Specify the right options – including carbonfibre wheels at more than £10,000 – and the Pista can weigh as little as 1385kg (kerb, not dry). That's up to 90kg less than the 488 GTB. McLaren reckons the 675 LT is 1320kg at the kerb which, given that it has a carbonfibre tub rather than an aluminium structure, sounds about right.
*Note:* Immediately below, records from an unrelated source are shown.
(* ===== verification/TxVerifierTheory.v ===== *)
(** What the verification of a transaction guarantees: ownership of the inputs, the shape
    of the parents, the reward lock, and the conflicts with confirmed transactions. *)

From stdpp Require Import base list sorting.
From Stdlib Require Import ZArith Lia Floats.SpecFloat.
From S2P Require Import Prelude PyInt PyValue Compound NCTypes BlockStorage PyFloat ScriptCode ScriptVM.
From S2P Require Import ScriptTheory ScriptP2PKH TxStruct TokenInfo TokenInfoTheory StaticMetadata Metadata Daa TxVerifier.

Local Open Scope Z_scope.
Local Open Scope py_scope.

(** * Shared lemmas *)

Lemma raise_if_ok b e : raise_if b e = Ok tt <-> b = false.
Proof. destruct b; simpl; split; congruence. Qed.

Lemma raise_if_inv b e u : raise_if b e = Ok u -> b = false.
Proof. destruct b; simpl; congruence. Qed.

Lemma except_missing_ok {A} (r : result A) e a : except_missing r e = Ok a <-> r = Ok a.
Proof. destruct r; simpl; split; congruence. Qed.

Lemma has_dups_false {A} `{!EqDecision A} (l : list A) : has_dups l = false <-> NoDup l.
Proof.
  unfold has_dups, zlen. rewrite Z.ltb_ge. split.
  - intros H. induction l as [|x l IH]; [constructor|]. simpl in H. case_decide as E; simpl in H.
    + exfalso. assert (Hl : (length (remove_dups l) <= length l)%nat).
      { clear. induction l as [|y l IH]; simpl; [lia|]. case_decide; simpl; lia. }
      lia.
    + constructor; [done|]. apply IH. lia.
  - intros H. induction H as [|x l Hx Hl IH]; simpl; [lia|]. case_decide; [done|]. simpl. lia.
Qed.

(** a fold that raises on some elements checks them all *)
Lemma rfold_Forall {A D} (step : D -> A -> result D) (Q : A -> Prop) l : forall d d',
  (forall d x d', step d x = Ok d' -> Q x) -> rfold step l d = Ok d' -> Forall Q l.
Proof.
  induction l as [|x l IH]; intros d d' Hs H; [constructor|]. simpl in H. inv_rok H.
  constructor; [by eapply Hs|by eapply IH].
Qed.

Ltac inv_raise H :=
  let a := fresh "a" in let E := fresh "E" in
  apply rbind_ok_inv in H; destruct H as (a & E & H); apply raise_if_inv in E; clear a.

Section theory.
Context {CR : Crypto} {SS : ScriptSettings} {TS : TxSettings} {VS : VertexStorage} {SM : StaticStore} {NS : NodeState} {FL : FloatLib}.
Context {B : Type} `{!TokenStore B}.

(** * Parents *)

(** the parents a vertex may have: blocks first, exactly two transactions, all of them
    older than the vertex, a block not too far from the block before it *)
Definition older_parent (v : vertex) (blk : bool) (h : bytes) : Prop := exists p,
  get_transaction h = Ok p /\ is_block p = blk /\ v_timestamp p < v_timestamp v /\
  (is_block v = true -> is_block p = true -> is_genesis p = false ->
   v_timestamp v - v_timestamp p <= MAX_DISTANCE_BETWEEN_BLOCKS).

Definition parents_ok (v : vertex) : Prop := NoDup (v_parents v) /\ exists blocks txs,
  v_parents v = blocks ++ txs /\ length blocks = (if is_block v then 1%nat else 0%nat) /\ length txs = 2%nat /\
  Forall (older_parent v true) blocks /\ Forall (older_parent v false) txs.

(** the loop over the parents of a block parent reads the block parent itself every time,
    so it never finds a transaction and the minimum timestamp stays unset *)
Lemma min_timestamp_unset h p l m : get_transaction h = Ok p -> is_block p = true ->
  rfold (min_timestamp_step h) l m = Ok m.
Proof.
  intros Hp Hb. induction l as [|x l IH]; [done|]. simpl. unfold min_timestamp_step at 1. rewrite Hp. cbn [rbind]. by rewrite Hb.
Qed.

Lemma parent_step_block v ts bs h s :
  parent_step v (ts, bs, None) h = Ok s /\ older_parent v true h <->
  older_parent v true h /\ ts <= 0 /\ s = (ts, bs + 1, None).
Proof.
  unfold parent_step. rewrite except_missing_ok. unfold parent_body, older_parent. split.
  - intros [H (p & Hp & Hb & Ht & Hd)]. split; [by eauto 10|]. rewrite Hp in H. cbn [rbind] in H.
    inv_raise H. rewrite Hb in H. inv_raise H. inv_raise H. rewrite (min_timestamp_unset h p) in H by done.
    cbn [rbind] in H. apply Z.ltb_ge in E1. split; [lia|]. by injection H as <-.
  - intros ((p & Hp & Hb & Ht & Hd) & Hts & ->). split; [|by eauto 10]. rewrite Hp. cbn [rbind].
    rewrite (proj2 (Z.leb_gt _ _)) by lia. cbn [raise_if rbind]. rewrite Hb.
    assert (E : is_block v && negb (is_genesis p) && (MAX_DISTANCE_BETWEEN_BLOCKS <? v_timestamp v - v_timestamp p) = false).
    { destruct (is_block v), (is_genesis p); simpl; try done. apply Z.ltb_ge. by apply Hd. }
    rewrite E. cbn [raise_if rbind]. rewrite (proj2 (Z.ltb_ge _ _)) by lia. cbn [raise_if rbind].
    by rewrite (min_timestamp_unset h p).
Qed.

Lemma parent_step_tx v ts bs h s :
  parent_step v (ts, bs, None) h = Ok s /\ older_parent v false h <->
  older_parent v false h /\ s = (ts + 1, bs, None).
Proof.
  unfold parent_step. rewrite except_missing_ok. unfold parent_body, older_parent. split.
  - intros [H (p & Hp & Hb & Ht & Hd)]. split; [by eauto 10|]. rewrite Hp in H. cbn [rbind] in H.
    inv_raise H. rewrite Hb in H. cbn [rbind] in H. by injection H as <-.
  - intros ((p & Hp & Hb & Ht & Hd) & ->). split; [|by eauto 10]. rewrite Hp. cbn [rbind].
    rewrite (proj2 (Z.leb_gt _ _)) by lia. cbn [raise_if rbind]. by rewrite Hb.
Qed.
Lemma does_syscall_public r c name actions fees args kwargs forbid :
  does r (syscall_call_another_contract_public_method sha256 C c name actions fees args kwargs forbid) dzero anything.
Proof. unfold syscall_call_another_contract_public_method. do 7 does_step. apply does_unsafe_public. Qed.

Lemma does_proxy_view r b name args kwargs : does r (syscall_proxy_call_view_method sha256 C b name args kwargs) dzero anything.
Proof. unfold syscall_proxy_call_view_method. do 6 does_step. apply HC. Qed.

Lemma does_proxy_public r b name actions fees args forbid :
  does r (syscall_proxy_call_public_method sha256 C b name actions fees args forbid) dzero anything.
Proof. unfold syscall_proxy_call_public_method. do 7 does_step. apply does_unsafe_public. Qed.

Lemma does_syscall_view r c name args kwargs :
  does r (syscall_call_another_contract_view_method sha256 C c name args kwargs) dzero anything.
Proof. unfold syscall_call_another_contract_view_method. do 4 does_step. apply HC. Qed.

Lemma does_create_contract r b salt actions fees args kwargs :
  does r (syscall_create_another_contract sha256 C b salt actions fees args kwargs) dzero anything.
Proof.
  unfold syscall_create_another_contract. eapply does_seq; [apply does_forbid|]. intros ? Hp. simpl in Hp.
  do 4 does_step. eapply (does_seq sha256 r _ _ anything).
  { intros s x s' _ E. split; [|done]. apply code_step, step_open. by eapply internal_create_opened. }
  intros _ _. eapply does_seq; [apply does_unsafe_public|]. intros v _.
  eapply does_seq; [by apply does_append|]. intros _ _. by apply does_ret.
Qed.
(* ===== verification/RunnerBalance.v ===== *)
(** How a call ends, and the balances of an execution: what is left of the callee's
    tracker, and that what all trackers hold for a token changes only by what the context
    brings in and by what the records of the calls say. *)

From stdpp Require Import base list gmap strings.
From Stdlib Require Import ZArith Lia.
From S2P Require Import Prelude PyInt PyValue NCTypes PatriciaTrie BlockStorage ContractStorage.
From S2P Require Import StorageInterface ContractStorageTheory ChangesTracker ScriptCode ScriptVM TxStruct TokenInfo.
From S2P Require Import StaticMetadata Metadata TxVerifier BlockVerifier NCContext RunnerState Runner RunnerSteps.
From S2P Require Import RunnerRefine.

Local Open Scope Z_scope.
Local Open Scope py_scope.

(** * The commit of a tracker to the one below it *)

Lemma layer_step_trans d1 d2 l1 l2 l3 : layer_step d1 l1 l2 -> layer_step d2 l2 l3 -> layer_step (dplus d1 d2) l1 l3.
Proof.
  intros (A1&A2&A3&A4) (B1&B2&B3&B4). repeat split; try congruence. intros u. unfold dplus. rewrite B4, A4. lia.
Qed.

Lemma top_ret {A} (a : A) : top_writer (fun S _ => ret a) dzero.
Proof. intros S ops t x t' H. inj H. split; [done|]. apply layer_step_refl. Qed.

Lemma top_bind {A B} (m : writer A) (f : A -> writer B) d1 d2 :
  top_writer m d1 -> (forall a, top_writer (f a) d2) ->
  top_writer (fun S ops => let! a := m S ops in f a S ops) (dplus d1 d2).
Proof.
  intros Hm Hf S ops t b t' H. inv_ok H. apply Hm in Hm0 as [E1 L1]. apply Hf in H as [E2 L2].
  split; [congruence|]. by eapply layer_step_trans.
Qed.

Lemma top_for_each {A} (l : list A) (f : A -> writer unit) (g : A -> delta) :
  (forall x, top_writer (f x) (g x)) ->
  top_writer (fun S ops => for_each l (fun x => f x S ops)) (dsum (map g l)).
Proof.
  intros H. induction l as [|x l IH]; simpl; [apply top_ret|].
  apply (top_bind (f x) (fun _ S ops => for_each l (fun x => f x S ops))); [done|]. by intros _.
Qed.

Lemma top_eq {A} (m : writer A) d e : (forall u, d u = e u) -> top_writer m d -> top_writer m e.
Proof. intros E H S ops t a t' Hm. apply H in Hm as [? ?]. split; [done|]. by eapply layer_step_eq. Qed.

Lemma top_seq0 {A B} (m : writer A) (f : A -> writer B) d :
  top_writer m dzero -> (forall a, top_writer (f a) d) -> top_writer (fun S ops => let! a := m S ops in f a S ops) d.
Proof. intros H1 H2. eapply top_eq; [|by apply top_bind]. done. Qed.

Lemma top_for_each0 {A} (l : list A) (f : A -> writer unit) :
  (forall x, top_writer (f x) dzero) -> top_writer (fun S ops => for_each l (fun x => f x S ops)) dzero.
Proof. intros H. eapply top_eq; [|by apply (top_for_each l f (fun _ => dzero))]. intros u. apply dsum_zero. Qed.

Lemma diff_sum_dsum (l : list (TrieKey * Z)) u :
  dsum (map (fun item => dsingle (attr_name (fst item)) (snd item)) l) u = diff_sum u l.
Proof. unfold dsum, diff_sum, dsingle. induction l as [|x l IH]; simpl; [done|]. by rewrite IH. Qed.


Definition commit_to {S0} (t : tracker S0) : writer unit := fun S _ =>
  commit_data (S := tracker S) (data t) ;;;
  commit_balances (S := tracker S) (_balance_diff t) ;;;
  commit_authorities (S := tracker S) (_authorities_diff t) ;;;
  commit_tokens (S := tracker S) (_created_tokens t) ;;;
  match _blueprint_id t with None => ret tt | Some b => tr_set_blueprint_id b end.

Lemma top_commit_to {S0} (t : tracker S0) : top_writer (commit_to t) (fun u => diff_sum u (_balance_diff t)).
Proof.
  unfold commit_to. apply (top_seq0 (fun S _ => commit_data (S := tracker S) (data t))).
  { apply (top_for_each0 _ (fun item S _ => _)). intros [k [obj ty]]. destruct (MaybeDeletedNCType.is_DeletedKey obj); [apply top_del_obj|].
    destruct ty; [apply top_put_obj|]. by intros S ops t0 a t'. }
  intros _. eapply (top_eq _ (dplus _ dzero)).
  2: apply (top_bind (fun S _ => commit_balances (S := tracker S) (_balance_diff t))).
  2: { apply (top_for_each _ (fun item S _ => tr_add_balance (attr_name (fst item)) (snd item))). intros item. apply top_add_balance. }
  { intros u. unfold dplus. rewrite diff_sum_dsum. unfold dzero. lia. }
  intros _. apply (top_seq0 (fun S _ => commit_authorities (S := tracker S) (_authorities_diff t))).
  { apply (top_for_each0 _ (fun item S _ => _)). intros item.
    apply (top_seq0 (fun S _ => tr_grant_authorities _ _ _)); [apply top_authorities|]. intros _. apply top_authorities. }
  intros _. apply (top_seq0 (fun S _ => commit_tokens (S := tracker S) (_created_tokens t))).
  { apply (top_for_each0 _ (fun item S _ => _)). intros item. apply top_create_token. }
  intros _. destruct (_blueprint_id t); [apply top_set_blueprint|apply top_ret].
Qed.

(** * The end of a call *)

Lemma od_set_set {K A} `{EqDecision K} (d : list (K * A)) k v w : od_set (od_set d k v) k w = od_set d k w.
Proof.
  induction d as [|[j x] d IH]; simpl; [by rewrite bool_decide_eq_true_2|].
  destruct (bool_decide_reflect (j = k)) as [->|N]; simpl; [by rewrite bool_decide_eq_true_2|].
  by rewrite bool_decide_eq_false_2, IH.
Qed.

Section ends.
Variable sha256 : bytes -> bytes.
Context {DB : Type} `{!NodeTrieStore DB}.

Abbreviation St := (Runner DB).
Abbreviation code := (code sha256 (DB := DB)).
Abbreviation step := (step sha256 (DB := DB)).

(** the top tracker was committed to the one below it *)
Lemma commit_layer c (s s' : St) l l2 ls : trackers_of s c = Some (l :: l2 :: ls) ->
  on_tracker sha256 c (fun S _ => tr_commit) s = (Ok tt, s') ->
  exists l' l2', layer_step (fun u => layer_sum u l) l2 l2' /\ s' = put_layers s c (l' :: l2' :: ls).
Proof.
  intros Et (l0 & ls0 & c0 & r & c1 & ls1 & Et' & Es & Ew & -> & ->)%on_tracker_ok. rewrite Et in Et'. simplify_eq.
  unfold write_at in Ew. cbn [length stack_up] in Ew.
  match type of Ew with (let '(_, _) := ?m in _) = _ => destruct m as [r t] eqn:E end. inj Ew.
  inv_ok E. apply tr_check_same in Hm as ->.
  match type of E with (let '(_, _) := ?m in _) = _ => destruct m as [[?|e] u] eqn:Ec end; inj E.
  apply (top_commit_to (over l0 (over l2 (stack_up c0 ls)))) in Ec as [Hs Hl].
  change (layer_step (fun u => layer_sum u l0) (layer_of (over l2 (stack_up c0 ls))) (layer_of u)) in Hl.
  rewrite layer_of_over in Hl. destruct u as [st ? ? ? ? ? ? ? ?]. simpl in Hs. subst st. cbn.
  rewrite base_stack_up, layers_stack_up, (put_storage_same c c0 s Es). by eexists _, _.
Qed.

(** [r] left the stack; its contract is left with [ls], if it had other trackers *)
Definition left_call (r : CallRecord) (s s' : St) (l : layer) (ls ls' : list layer) : Prop :=
  exists ci r' rest, _call_info s = Some ci /\ stack ci = r' :: rest /\ cr_id r = cr_id r' /\
    od_get (change_trackers ci) (cr_contract_id r) = Some (l :: ls) /\ cr_tracker r = length ls /\
    (ls = [] /\ s' = set_call_info s (Some (with_stack ci rest)) \/
     ls <> [] /\ s' = set_call_info s
       (Some (with_trackers (with_stack ci rest) (od_set (change_trackers ci) (cr_contract_id r) ls')))).

Lemma leave_public_left r (s s' : St) : leave_public sha256 r s = (Ok tt, s') ->
  exists l ls ls', left_call r s s' l ls ls' /\
    (ls = [] /\ ls' = [] \/ exists l2 ls2 l2', ls = l2 :: ls2 /\ ls' = l2' :: ls2 /\ layer_step (fun u => layer_sum u l) l2 l2').
Proof.
  intros (ls0 & s1 & Et & Hp & H)%leave_public_ok.
  apply on_call_info_ok in Hp as (ci1 & ci2 & E1 & Hp & ->).
  apply post_call_ok in Hp as (r' & rest & l & ls & Es & Ei & Eg & El & Hp). destruct H as [[Hle ->]|[Hlt Hc]].
  - unfold trackers_of in Et. rewrite E1, Eg in Et. simplify_eq. destruct ls; simpl in Hle; [|lia].
    exists l, [], []. split; [|by left]. exists ci1, r', rest. repeat (split; [done|]). left.
    destruct Hp as [[_ ->]|[? _]]; done.
  - destruct ls0 as [|l0 [|l2 ls2]]; simpl in Hlt; [lia..|].
    apply (commit_layer _ _ _ _ _ _ Et) in Hc as (l' & l2' & Hl & ->).
    unfold put_layers in E1. unfold trackers_of in Et. destruct (_call_info s) as [ci|] eqn:Eci; [|done].
    simpl in E1. injection E1 as <-. simpl in *. rewrite od_get_set_eq in Eg. simplify_eq.
    exists l0, (l2 :: ls2), (l2' :: ls2). split; [|right; by eexists _, _, _].
    exists ci, r', rest. repeat (split; [done|]). right. split; [done|].
    destruct Hp as [[? _]|[_ ->]]; [done|]. unfold put_layers. rewrite Eci. simpl. rewrite od_set_set. done.
Qed.

Lemma leave_length d (ls ls' : list layer) :
  ls = [] /\ ls' = [] \/ (exists l2 ls2 l2', ls = l2 :: ls2 /\ ls' = l2' :: ls2 /\ layer_step d l2 l2') ->
  length ls' = length ls.
Proof. by intros [[-> ->]|(l2 & ls2 & l2' & -> & -> & _)]. Qed.

(** a tracker that changes nothing *)
Definition empty_layer (l : layer) : Prop :=
  data l = [] /\ _balance_diff l = [] /\ _authorities_diff l = [] /\ _created_tokens l = [] /\
  (_blueprint_id l = None \/ _blueprint_id l = Some []).

Lemma tr_is_empty_ok {S} (t : tracker S) : tr_is_empty t = Ok true -> empty_layer (layer_of t).
Proof.
  unfold tr_is_empty, empty_layer. destruct t as [? ? dt bd ad ct bi]. simpl.
  destruct bd, ad, ct, bi as [[|]|], dt; intros E; simplify_eq; eauto 10.
Qed.

Lemma leave_view_left r (s s' : St) : leave_view sha256 r s = (Ok tt, s') ->
  exists l ls, left_call r s s' l ls ls /\ empty_layer l.
Proof.
  unfold leave_view. intros H. apply bind_ok_inv in H as (e & s1 & He & H).
  apply bind_ok_inv in H as (? & ? & [-> Hr]%lift_ok & H). destruct e; [|done].
  apply on_tracker_ok in He as (l & ls & c0 & r0 & c1 & ls1 & Et & Es & Ew & -> & ->).
  unfold write_at in Ew. injection Ew as Ee <- <-. apply tr_is_empty_ok in Ee. rewrite layer_of_over in Ee.
  cbn in H. rewrite base_stack_up, layers_stack_up, (put_storage_same _ c0 s Es) in H.
  unfold trackers_of in Et. destruct (_call_info s) as [ci|] eqn:Eci; [|done].
  assert (put_layers s (cr_contract_id r) (layer_of (over l (stack_up c0 ls)) :: ls) = s) as Ep.
  { rewrite layer_of_over. unfold put_layers. rewrite Eci, (od_set_same (change_trackers ci)) by done. destruct s, ci. simpl in *. by subst. }
  rewrite Ep in H.
  apply on_call_info_ok in H as (ci1 & ci2 & E1 & Hp & ->). rewrite Eci in E1. injection E1 as <-.
  apply post_call_ok in Hp as (r' & rest & l1 & ls1 & Es1 & Ei & Eg & El & Hp). rewrite Et in Eg. simplify_eq.
  exists l1, ls1. split; [|done]. exists ci, r', rest. repeat (split; [done|]).
  destruct Hp as [[? ->]|[? ->]]; [left|right]; done.
Qed.
End ends.

(** * Sums over all trackers *)

Definition layers_sum (u : bytes) (ls : list layer) : Z := fold_right (fun l n => layer_sum u l + n) 0 ls.

Definition sum_all (u : bytes) (d : list (bytes * list layer)) : Z :=
  fold_right (fun e n => layers_sum u (snd e) + n) 0 d.

Lemma sum_all_set u d k ls :
  sum_all u (od_set d k ls) = sum_all u d - layers_sum u (default [] (od_get d k)) + layers_sum u ls.
Proof.
  induction d as [|[j x] d IH]; simpl; [lia|].
  destruct (bool_decide_reflect (j = k)) as [->|N]; simpl; [lia|]. rewrite IH. lia.
Qed.

Lemma dd_add_get d k n u :
  od_get (dd_add d k n) u = if bool_decide (k = u) then Some (default 0 (od_get d u) + n) else od_get d u.
Proof. unfold dd_add. case_bool_decide; subst; [by rewrite od_get_set_eq|by rewrite od_get_set_ne]. Qed.

Section balance.
Variable sha256 : bytes -> bytes.
Context {DB : Type} `{!NodeTrieStore DB}.

Abbreviation St := (Runner DB).
Abbreviation code := (code sha256 (DB := DB)).
Abbreviation step := (step sha256 (DB := DB)).

Definition held (u : bytes) (s : St) : Z :=
  match _call_info s with None => 0 | Some ci => sum_all u (change_trackers ci) end.
Definition recorded (u : bytes) (s : St) : Z := default 0 (od_get (_updated_tokens_totals s) u).

(** what the trackers hold beyond the records *)
Definition excess (u : bytes) (s : St) : Z := held u s - recorded u s.

Lemma held_write c d (s s' : St) u : layer_write c d s s' -> held u s' = held u s + d u.
Proof.
  intros (l & l' & ls & Et & (_ & _ & _ & Hl) & ->). unfold trackers_of in Et. unfold held, put_layers.
  destruct (_call_info s) as [ci|]; [|done]. simpl. rewrite sum_all_set, Et. simpl. rewrite Hl. lia.
Qed.

Lemma held_append r record (s s' : St) u : append_update r record s = (Ok tt, s') ->
  held u s' = held u s /\ _updated_tokens_totals s' = _updated_tokens_totals s.
Proof.
  intros (ci & ci' & E & H & ->)%on_call_info_ok. unfold held. rewrite E. simpl.
  destruct (index_updates ci !! cr_id r); by inj H.
Qed.

Lemma held_left r (s s' : St) l ls ls' u : left_call r s s' l ls ls' ->
  held u s' = held u s + (if decide (ls = []) then 0 else layers_sum u ls' - layers_sum u (l :: ls)).
Proof.
  intros (ci & r' & rest & E & _ & _ & Eg & _ & H). unfold held. rewrite E.
  destruct H as [[-> ->]|[N ->]]; [rewrite decide_True by done; simpl; lia|rewrite decide_False by done].
  simpl. rewrite sum_all_set, Eg. simpl. lia.
Qed.

Lemma left_other r (s s' : St) l ls ls' : left_call r s s' l ls ls' -> _updated_tokens_totals s' = _updated_tokens_totals s.
Proof. intros (ci & r' & rest & _ & _ & _ & _ & _ & [[_ ->]|[_ ->]]); done. Qed.

Lemma held_pre r (s s' : St) u : on_call_info (pre_call r) s = (Ok tt, s') ->
  held u s' = held u s /\ _updated_tokens_totals s' = _updated_tokens_totals s.
Proof.
  intros (ci & ci' & E & (_ & _ & ->)%pre_call_ok & ->)%on_call_info_ok. unfold held. rewrite E. simpl. split; [|done].
  rewrite sum_all_set. simpl. unfold layer_sum at 1. simpl. lia.
Qed.

Lemma excess_leave_public r (s s' : St) u : leave_public sha256 r s = (Ok tt, s') -> excess u s' = excess u s.
Proof.
  intros (l & ls & ls' & Hl & H)%leave_public_left. unfold excess, recorded.
  rewrite (left_other _ _ _ _ _ _ Hl), (held_left _ _ _ _ _ _ u Hl). case_decide as D; [lia|].
  destruct H as [[? _]|(l2 & ls2 & l2' & -> & -> & _ & _ & _ & Hs)]; [done|]. simpl. rewrite Hs. lia.
Qed.

Lemma excess_leave_view r (s s' : St) u : leave_view sha256 r s = (Ok tt, s') -> excess u s' = excess u s.
Proof.
  intros (l & ls & Hl & (_ & Hb & _))%leave_view_left. unfold excess, recorded.
  rewrite (left_other _ _ _ _ _ _ Hl), (held_left _ _ _ _ _ _ u Hl). case_decide as D; [lia|].
  simpl. unfold layer_sum. rewrite Hb. simpl. lia.
Qed.

Lemma code_excess u :
  (forall d s s', code d s s' -> excess u s' = excess u s + d u) /\
  (forall d s s', step d s s' -> excess u s' = excess u s + d u).
Proof.
  apply (code_step_ind sha256 (fun d s s' _ => excess u s' = excess u s + d u) (fun d s s' _ => excess u s' = excess u s + d u)).
  - intros d s E. rewrite E. lia.
  - intros d d1 d2 s s1 s2 _ IH1 _ IH2 E. rewrite IH2, IH1, E. lia.
  - intros s s' (E1 & E2 & _). unfold excess, held, recorded. rewrite E1, E2. unfold dzero. lia.
  - intros r d s s' _ H. unfold excess. rewrite (held_write _ _ _ _ u H).
    destruct H as (l & l' & ls & _ & _ & ->). unfold recorded, put_layers. destruct (_call_info s); simpl; lia.
  - intros r record v n s s1 s' _ _ _ Hw Ha. apply (held_append _ _ _ _ u) in Ha as [Ea Et].
    unfold excess, recorded. rewrite Ea, Et. unfold held at 1. simpl. change (match _call_info s1 with
      Some ci => sum_all u (change_trackers ci) | None => 0 end) with (held u s1).
    rewrite (held_write _ _ _ _ u Hw), dd_add_get. unfold dsingle, dzero.
    assert (_updated_tokens_totals s1 = _updated_tokens_totals s) as ->.
    { destruct Hw as (l & l' & ls & _ & _ & ->). unfold put_layers. by destruct (_call_info s). }
    case_bool_decide; subst; simpl; lia.
  - intros r record s s' _ _ _ Ha. apply (held_append _ _ _ _ u) in Ha as [Ea Et].
    unfold excess, recorded. rewrite Ea, Et. unfold dzero. lia.
  - intros r data s s' _ _ (ci & ci' & E & H & ->)%on_call_info_ok. unfold excess, recorded, held. rewrite E. simpl.
    unfold emit_event in H. destruct (_ <? _); inj H. unfold dzero. simpl. lia.
  - intros r v n s _ _. unfold excess, held, recorded, dzero. simpl. lia.
  - intros r d ci c bp name ctx args s s1 s2 s3 _ _ _ H1 _ IH H2.
    rewrite (excess_leave_public _ _ _ u H2), IH. apply (held_pre _ _ _ u) in H1 as [E1 E2].
    unfold excess, recorded. by rewrite E1, E2.
  - intros r d ci c bp name args s s1 s2 s3 _ _ H1 _ IH H2.
    rewrite (excess_leave_view _ _ _ u H2), IH. apply (held_pre _ _ _ u) in H1 as [E1 E2].
    unfold excess, recorded. by rewrite E1, E2.
Qed.
End balance.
The Pista does feature carbonfibre, though: for its bonnet, bumpers, intake plenum and rear spoiler. This is part of a raft of weight-saving additions that include an Inconel exhaust, a lighter flywheel, a lithium battery and titanium conrods. Among the bodywork modifications, which have shades of Ford GT – perhaps unsurprisingly, seeing as that’s a car entirely developed for endurance racing – there’s an S-duct at the front and a higher, longer wing at the back. The result is 20% more downforce than that generated by the 488 GTB: 240kg at 124mph, with only a 2% increase in drag.
The Pista's weight, power and aero, plus a newly developed Michelin Pilot Sport Cup 2 tyre (which leaves rubber on the road in rather more places than you’d realistically expect, so Lord knows how soft they are) mean that it's lighter, faster and more aggressive than the 488 GTB everywhere.
But it's not, says Ferrari’s leading GT engineer, Raffaele de Simone, any more difficult to drive. This is not a Ferrari like the F12tdf or 599 GTO, which you might kindly describe as a right old handful; it’s meant to be just as playful and accommodating as the regular 488 GTB, says de Simone, which, given that the GTB has 661bhp and is almost as docile as the Toyota GT86, would be quite an achievement, seeing as its output now starts with a seven.
But it turns out he’s right. This car – chuffing hell.
Unleashing the Pista on track
Our first go is around Ferrari’s Fiorano test track. The Pista is said to be two seconds faster than the 458 Speciale around here, which, given that the Speciale’s lap time is only 83.5sec, is a leap. The Pista in a different performance stratosphere from the Speciale: 0-62mph takes 2.85sec and 7.6sec to 124mph, compared with 3.0sec and 9.1sec for the Speciale.
But it doesn't take long to realise that the Pista is no more frightening than the GTB, but merely faster, everywhere. The steering rack, ratio, everything, is the same as the GTB’s. Anti-roll bars are unchanged, and while there is a stiffening of springs, it’s minor and only comes with a marginal decrease in ride height. The GTB’s friendly nature, then, is largely intact. In fact, because of the Pista's new tyres, which have stiffer sidewalls, steering response – Ferraris use a really quick, light, 2.0-turn rack, and McLaren and Porsche usually do it better – is if anything less nervous, more stable.